[Users] Live Migration Optimal execution

Nipun Arora nipunarora2512 at gmail.com
Thu Nov 27 16:14:33 PST 2014


Thanks, the speed is improved by an order of magnitude :)

btw. is there any benchmark, that you all have looked into for testing how
good/practical live migration is for real-world systems?
Additionally, I'm trying to run a java application(dacapo benchmark), but
keep having trouble in getting java to run..

java -version

Error occurred during initialization of VM

Could not reserve enough space for object heap

Could not create the Java virtual machine.

I've put my vz conf file below, can anyone suggest what could be the
problem?

Thanks
Nipun

# UBC parameters (in form of barrier:limit)
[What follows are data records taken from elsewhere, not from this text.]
(* ===== verification/Handshake.v ===== *)
(** * Handshake: MySQL packets and the server's side of a login

    The packets of [src/src/binlog/mysql-protocol] and the sending and handshake operations of
    [src/src/binlog/connection.cpp].  A packet is what can be serialised into the buffer; the
    laws of [PacketLaws] say which fields it consists of, and sending is proved against them. *)

From S2P Require Import Prelude Bytes Str Dumper PacketBuf Sha1 Auth Connection.

#[local] Open Scope Z_scope.

(** ** Packets *)

(** Writes one after the other, their sizes added up. *)
Fixpoint write_seq (ws : list (pbuf Z)) : pbuf Z :=
  match ws with [] => mret 0 | w :: ws => n ← w; m ← write_seq ws; mret (n + m) end.
Definition passert (b : PacketBuf -> bool) : pbuf unit := fun s => if b s then Done (tt, s) else Crash.

Definition client_protocol_41 : Z := Z.shiftl 1 9.
Definition client_transactions : Z := Z.shiftl 1 13.
Definition client_session_track : Z := Z.shiftl 1 23.
Definition client_connect_with_db : Z := Z.shiftl 1 3.
Definition client_plugin_auth : Z := Z.shiftl 1 19.
Definition client_connect_attrs : Z := Z.shiftl 1 20.
Definition client_plugin_auth_lenenc_client_data : Z := Z.shiftl 1 21.
Definition has_capability (capabilities expected : Z) : bool := negb (Z.land capabilities expected =? 0).
Definition ob_binlog_server_capabilities : Z :=
  foldr Z.lor 0 [Z.shiftl 1 0; Z.shiftl 1 4; Z.shiftl 1 8; client_protocol_41; Z.shiftl 1 10; Z.shiftl 1 14; Z.shiftl 1 15; client_plugin_auth].

Definition autocommit : Z := Z.shiftl 1 1.
Definition session_state_changed : Z := Z.shiftl 1 14.
Definition has_status_flag (flags expected : Z) : bool := negb (Z.land flags expected =? 0).
Definition ob_binlog_server_status_flags : Z := autocommit.
Lemma write_chunks_ok l : forall k, client_ready k -> runs (write_chunks l) k (fun x k' => x = OMS_OK /\ talked (incoming_bytes (cl_in k)) (mjoin l) k k').
Proof.
  induction l as [|c l IH]; intros k Hr; cbn [write_chunks].
  { apply runs_ret. split; [done|]. split; [done|done|by rewrite app_nil_r|done]. }
  apply runs_bind. eapply runs_mono; [by apply client_write_ok|]. intros ok k1 [-> T1]. eapply runs_mono; [apply IH; by destruct T1|]. intros x k2 [-> T2]. split; [done|].
  rewrite join_cons. destruct T1 as [? E1 ? ?]. rewrite E1 in T2. eapply talked_trans; [by split|done].
Qed.

Lemma client_send_ok l seq k : client_ready k -> zlen (mjoin l) < 2 ^ 24 -> is_u8 seq ->
  runs (send_mysql_packet l seq) k (fun x k' => x = OMS_OK /\ talked (incoming_bytes (cl_in k)) (frame seq (mjoin l)) k k').
Proof.
  intros Hr Hz Hs. pose proof (zlen_nonneg (mjoin l)) as Hl. destruct (frame_header seq (zlen (mjoin l))) as (E1 & _ & _); [lia|]. unfold send_mysql_packet.
  assert (Z.lor (Z.land (byte_size l) 0x00FFFFFF) (u32 (Z.shiftl seq 24)) = zlen (mjoin l) + u8 seq * 2 ^ 24) as ->.
  { rewrite byte_size_eq. change 0x00FFFFFF with (Z.ones 24). rewrite Z.land_ones, Z.mod_small by (unfold msg_bytes; lia). unfold is_u8 in Hs.
    rewrite u32_id by (unfold is_u32; rewrite Z.shiftl_mul_pow2; lia). rewrite Z.lor_comm, lor_shiftl by (unfold msg_bytes; lia). rewrite u8_id by done. unfold msg_bytes. lia. }
  rewrite E1. apply runs_bind. eapply runs_mono; [by apply client_write_ok|]. intros ok k1 [-> T1]. eapply runs_mono; [apply write_chunks_ok; by destruct T1|]. intros x k2 [-> T2].
  split; [done|]. unfold frame. rewrite app_assoc. destruct T1 as [? Ei ? ?]. rewrite Ei in T2. eapply talked_trans; [by split|done].
Qed.

(** A packet that is received takes at least four bytes, so that [packets_left] is enough. *)
Lemma recv_mysql_packet_takes k : runs recv_mysql_packet k (fun x k' => zlen (incoming_bytes (cl_in k')) + (match x with inr _ => 4 | inl _ => 0 end) <= zlen (incoming_bytes (cl_in k))).
Proof.
  assert (forall n k, 0 <= n -> runs (client_read n) k (fun '(r, d) k' => zlen (incoming_bytes (cl_in k)) = zlen d + zlen (incoming_bytes (cl_in k')) /\ (r = IO_OK -> zlen d = n))) as Hread.
  { clear k. intros n k Hn. unfold runs, client_read, readn. destruct (readn_loop n n [] (cl_in k)) as [[r d] l'] eqn:E. apply readn_loop_takes in E as (d' & -> & H1 & H2 & H3); [|done].
    cbn [app cl_in with_client_io]. rewrite H2, zlen_app. done. }
  assert (runs poll k (fun _ k' => incoming_bytes (cl_in k') = incoming_bytes (cl_in k))) as Hpoll by (unfold runs, poll; by destruct (cl_polls k)).
  unfold recv_mysql_packet. apply runs_bind. eapply runs_mono; [exact Hpoll|]. intros p k1 E1. rewrite <-E1. destruct p; try (apply runs_ret; lia). apply runs_bind.
  eapply runs_mono; [by apply (Hread 4)|]. intros [r h] k2 [E2 Hh]. pose proof (zlen_nonneg h). destruct (decide (r = IO_OK)) as [Hr|Hr].
  2: { rewrite bool_decide_eq_false_2 by done. apply runs_ret. lia. }
  rewrite bool_decide_eq_true_2 by done. specialize (Hh Hr). cbn [negb]. destruct (_ <=? _); [apply runs_ret; lia|]. apply runs_bind.
  eapply runs_mono; [apply Hread; apply Z.land_nonneg; right; lia|]. intros [r2 d] k3 [E3 Hd]. pose proof (zlen_nonneg d). destruct (negb _); apply runs_ret; lia.
Qed.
KMEMSIZE="14372700:14790164"

LOCKEDPAGES="2048:2048"

PRIVVMPAGES="65536:69632"

SHMPAGES="21504:21504"

NUMPROC="240:240"

PHYSPAGES="0:131072"

VMGUARPAGES="33792:unlimited"

OOMGUARPAGES="26112:unlimited"

NUMTCPSOCK="360:360"

NUMFLOCK="188:206"

NUMPTY="16:16"

NUMSIGINFO="256:256"

TCPSNDBUF="1720320:2703360"

TCPRCVBUF="1720320:2703360"

OTHERSOCKBUF="1126080:2097152"

DGRAMRCVBUF="262144:262144"

NUMOTHERSOCK="1200"

DCACHESIZE="3409920:3624960"

NUMFILE="9312:9312"

AVNUMPROC="180:180"

NUMIPTENT="128:128"


# Disk quota parameters (in form of softlimit:hardlimit)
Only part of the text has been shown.